##### SOURCE MATERIAL
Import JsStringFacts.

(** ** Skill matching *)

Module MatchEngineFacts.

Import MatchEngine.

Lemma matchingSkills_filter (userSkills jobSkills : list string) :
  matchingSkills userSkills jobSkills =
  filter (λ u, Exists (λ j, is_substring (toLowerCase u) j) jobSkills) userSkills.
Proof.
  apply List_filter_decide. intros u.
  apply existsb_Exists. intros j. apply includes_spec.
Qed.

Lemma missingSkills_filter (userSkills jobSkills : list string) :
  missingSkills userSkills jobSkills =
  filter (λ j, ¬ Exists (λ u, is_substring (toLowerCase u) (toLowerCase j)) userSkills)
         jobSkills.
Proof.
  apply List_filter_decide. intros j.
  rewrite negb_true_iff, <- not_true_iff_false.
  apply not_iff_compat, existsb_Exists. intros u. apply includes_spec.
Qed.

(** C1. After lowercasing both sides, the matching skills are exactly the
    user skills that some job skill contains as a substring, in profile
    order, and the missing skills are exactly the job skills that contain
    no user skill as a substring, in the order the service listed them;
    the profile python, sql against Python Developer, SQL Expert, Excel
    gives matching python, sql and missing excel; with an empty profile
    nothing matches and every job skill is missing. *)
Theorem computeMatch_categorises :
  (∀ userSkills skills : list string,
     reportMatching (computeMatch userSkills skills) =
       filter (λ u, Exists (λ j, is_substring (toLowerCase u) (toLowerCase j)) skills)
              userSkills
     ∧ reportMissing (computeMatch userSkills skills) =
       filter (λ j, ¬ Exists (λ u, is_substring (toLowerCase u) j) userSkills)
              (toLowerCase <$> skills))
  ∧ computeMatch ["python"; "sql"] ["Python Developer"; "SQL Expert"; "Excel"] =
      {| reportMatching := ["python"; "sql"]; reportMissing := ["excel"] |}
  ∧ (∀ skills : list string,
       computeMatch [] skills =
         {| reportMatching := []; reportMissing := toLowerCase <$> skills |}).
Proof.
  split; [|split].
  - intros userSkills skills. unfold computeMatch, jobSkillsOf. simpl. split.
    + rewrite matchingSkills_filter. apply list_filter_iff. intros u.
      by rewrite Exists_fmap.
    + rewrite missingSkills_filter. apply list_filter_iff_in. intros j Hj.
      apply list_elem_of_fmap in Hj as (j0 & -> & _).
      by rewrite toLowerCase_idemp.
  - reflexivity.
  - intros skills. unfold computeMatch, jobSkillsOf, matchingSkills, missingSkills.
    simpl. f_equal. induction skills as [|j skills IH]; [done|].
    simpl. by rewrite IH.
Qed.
##########
##### SOURCE MATERIAL
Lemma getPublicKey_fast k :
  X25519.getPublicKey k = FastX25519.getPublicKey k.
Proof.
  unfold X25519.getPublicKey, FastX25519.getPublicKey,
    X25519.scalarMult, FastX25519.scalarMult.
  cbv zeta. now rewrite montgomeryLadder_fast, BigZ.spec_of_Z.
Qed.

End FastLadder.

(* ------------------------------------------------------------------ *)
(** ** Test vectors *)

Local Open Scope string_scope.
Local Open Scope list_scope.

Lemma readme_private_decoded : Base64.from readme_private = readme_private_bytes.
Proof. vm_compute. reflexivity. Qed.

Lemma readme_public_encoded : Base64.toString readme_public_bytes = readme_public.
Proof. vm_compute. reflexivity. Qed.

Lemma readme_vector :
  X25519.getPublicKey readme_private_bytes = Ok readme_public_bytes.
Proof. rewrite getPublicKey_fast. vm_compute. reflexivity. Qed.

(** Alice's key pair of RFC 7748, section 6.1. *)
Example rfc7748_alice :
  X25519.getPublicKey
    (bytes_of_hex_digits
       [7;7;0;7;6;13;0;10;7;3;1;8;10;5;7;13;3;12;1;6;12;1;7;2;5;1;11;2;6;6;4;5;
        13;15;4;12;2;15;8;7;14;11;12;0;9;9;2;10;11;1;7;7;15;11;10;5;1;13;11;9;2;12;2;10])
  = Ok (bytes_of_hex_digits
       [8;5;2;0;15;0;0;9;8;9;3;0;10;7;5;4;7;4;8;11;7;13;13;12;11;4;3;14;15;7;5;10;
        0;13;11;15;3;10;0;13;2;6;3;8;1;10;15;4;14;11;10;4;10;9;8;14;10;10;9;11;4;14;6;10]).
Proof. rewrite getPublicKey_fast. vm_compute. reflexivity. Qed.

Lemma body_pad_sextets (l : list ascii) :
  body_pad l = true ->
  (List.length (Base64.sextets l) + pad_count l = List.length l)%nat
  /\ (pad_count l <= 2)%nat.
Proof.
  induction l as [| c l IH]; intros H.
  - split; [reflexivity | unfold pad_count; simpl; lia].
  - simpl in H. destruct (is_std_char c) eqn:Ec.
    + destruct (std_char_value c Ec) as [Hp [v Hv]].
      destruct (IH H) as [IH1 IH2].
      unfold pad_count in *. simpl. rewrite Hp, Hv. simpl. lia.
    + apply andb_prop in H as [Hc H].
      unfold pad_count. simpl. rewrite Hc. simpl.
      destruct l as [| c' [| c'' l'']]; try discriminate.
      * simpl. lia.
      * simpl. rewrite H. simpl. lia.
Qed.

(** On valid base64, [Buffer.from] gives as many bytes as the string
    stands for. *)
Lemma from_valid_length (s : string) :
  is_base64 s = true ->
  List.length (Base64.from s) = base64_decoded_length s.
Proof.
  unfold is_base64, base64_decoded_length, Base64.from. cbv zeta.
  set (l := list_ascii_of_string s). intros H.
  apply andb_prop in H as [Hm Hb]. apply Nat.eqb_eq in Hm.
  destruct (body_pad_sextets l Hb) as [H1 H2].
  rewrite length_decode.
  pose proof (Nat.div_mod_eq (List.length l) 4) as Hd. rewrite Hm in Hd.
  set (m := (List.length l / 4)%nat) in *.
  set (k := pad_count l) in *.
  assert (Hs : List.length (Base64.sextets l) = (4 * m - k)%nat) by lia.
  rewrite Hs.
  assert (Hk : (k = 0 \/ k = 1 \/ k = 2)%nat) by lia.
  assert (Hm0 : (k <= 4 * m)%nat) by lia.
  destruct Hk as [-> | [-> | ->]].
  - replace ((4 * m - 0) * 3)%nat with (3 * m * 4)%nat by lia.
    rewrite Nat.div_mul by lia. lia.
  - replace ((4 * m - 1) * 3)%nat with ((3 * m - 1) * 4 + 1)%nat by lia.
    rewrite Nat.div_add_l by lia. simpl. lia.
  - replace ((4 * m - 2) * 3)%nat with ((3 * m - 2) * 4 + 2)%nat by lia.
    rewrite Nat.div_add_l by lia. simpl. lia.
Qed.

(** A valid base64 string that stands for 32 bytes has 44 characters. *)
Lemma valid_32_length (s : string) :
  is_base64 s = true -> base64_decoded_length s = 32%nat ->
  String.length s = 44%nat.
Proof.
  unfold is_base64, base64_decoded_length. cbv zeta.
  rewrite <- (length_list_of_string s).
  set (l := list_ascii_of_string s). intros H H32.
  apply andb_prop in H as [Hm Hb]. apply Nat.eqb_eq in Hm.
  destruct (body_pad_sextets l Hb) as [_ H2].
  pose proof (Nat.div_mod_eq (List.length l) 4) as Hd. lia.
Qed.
##########
### TRY IT
An exact copy of the lines above, from the one containing "induction l as [| c l IH]; intros H." down to the one containing "assert (Hm0 : (k <= 4 * m)%nat) by lia." and including both, is the whole answer; retype it and nothing else.

### RESPONSE AREA
  induction l as [| c l IH]; intros H.
  - split; [reflexivity | unfold pad_count; simpl; lia].
  - simpl in H. destruct (is_std_char c) eqn:Ec.
    + destruct (std_char_value c Ec) as [Hp [v Hv]].
      destruct (IH H) as [IH1 IH2].
      unfold pad_count in *. simpl. rewrite Hp, Hv. simpl. lia.
    + apply andb_prop in H as [Hc H].
      unfold pad_count. simpl. rewrite Hc. simpl.
      destruct l as [| c' [| c'' l'']]; try discriminate.
      * simpl. lia.
      * simpl. rewrite H. simpl. lia.
Qed.

(** On valid base64, [Buffer.from] gives as many bytes as the string
    stands for. *)
Lemma from_valid_length (s : string) :
  is_base64 s = true ->
  List.length (Base64.from s) = base64_decoded_length s.
Proof.
  unfold is_base64, base64_decoded_length, Base64.from. cbv zeta.
  set (l := list_ascii_of_string s). intros H.
  apply andb_prop in H as [Hm Hb]. apply Nat.eqb_eq in Hm.
  destruct (body_pad_sextets l Hb) as [H1 H2].
  rewrite length_decode.
  pose proof (Nat.div_mod_eq (List.length l) 4) as Hd. rewrite Hm in Hd.
  set (m := (List.length l / 4)%nat) in *.
  set (k := pad_count l) in *.
  assert (Hs : List.length (Base64.sextets l) = (4 * m - k)%nat) by lia.
  rewrite Hs.
  assert (Hk : (k = 0 \/ k = 1 \/ k = 2)%nat) by lia.
  assert (Hm0 : (k <= 4 * m)%nat) by lia.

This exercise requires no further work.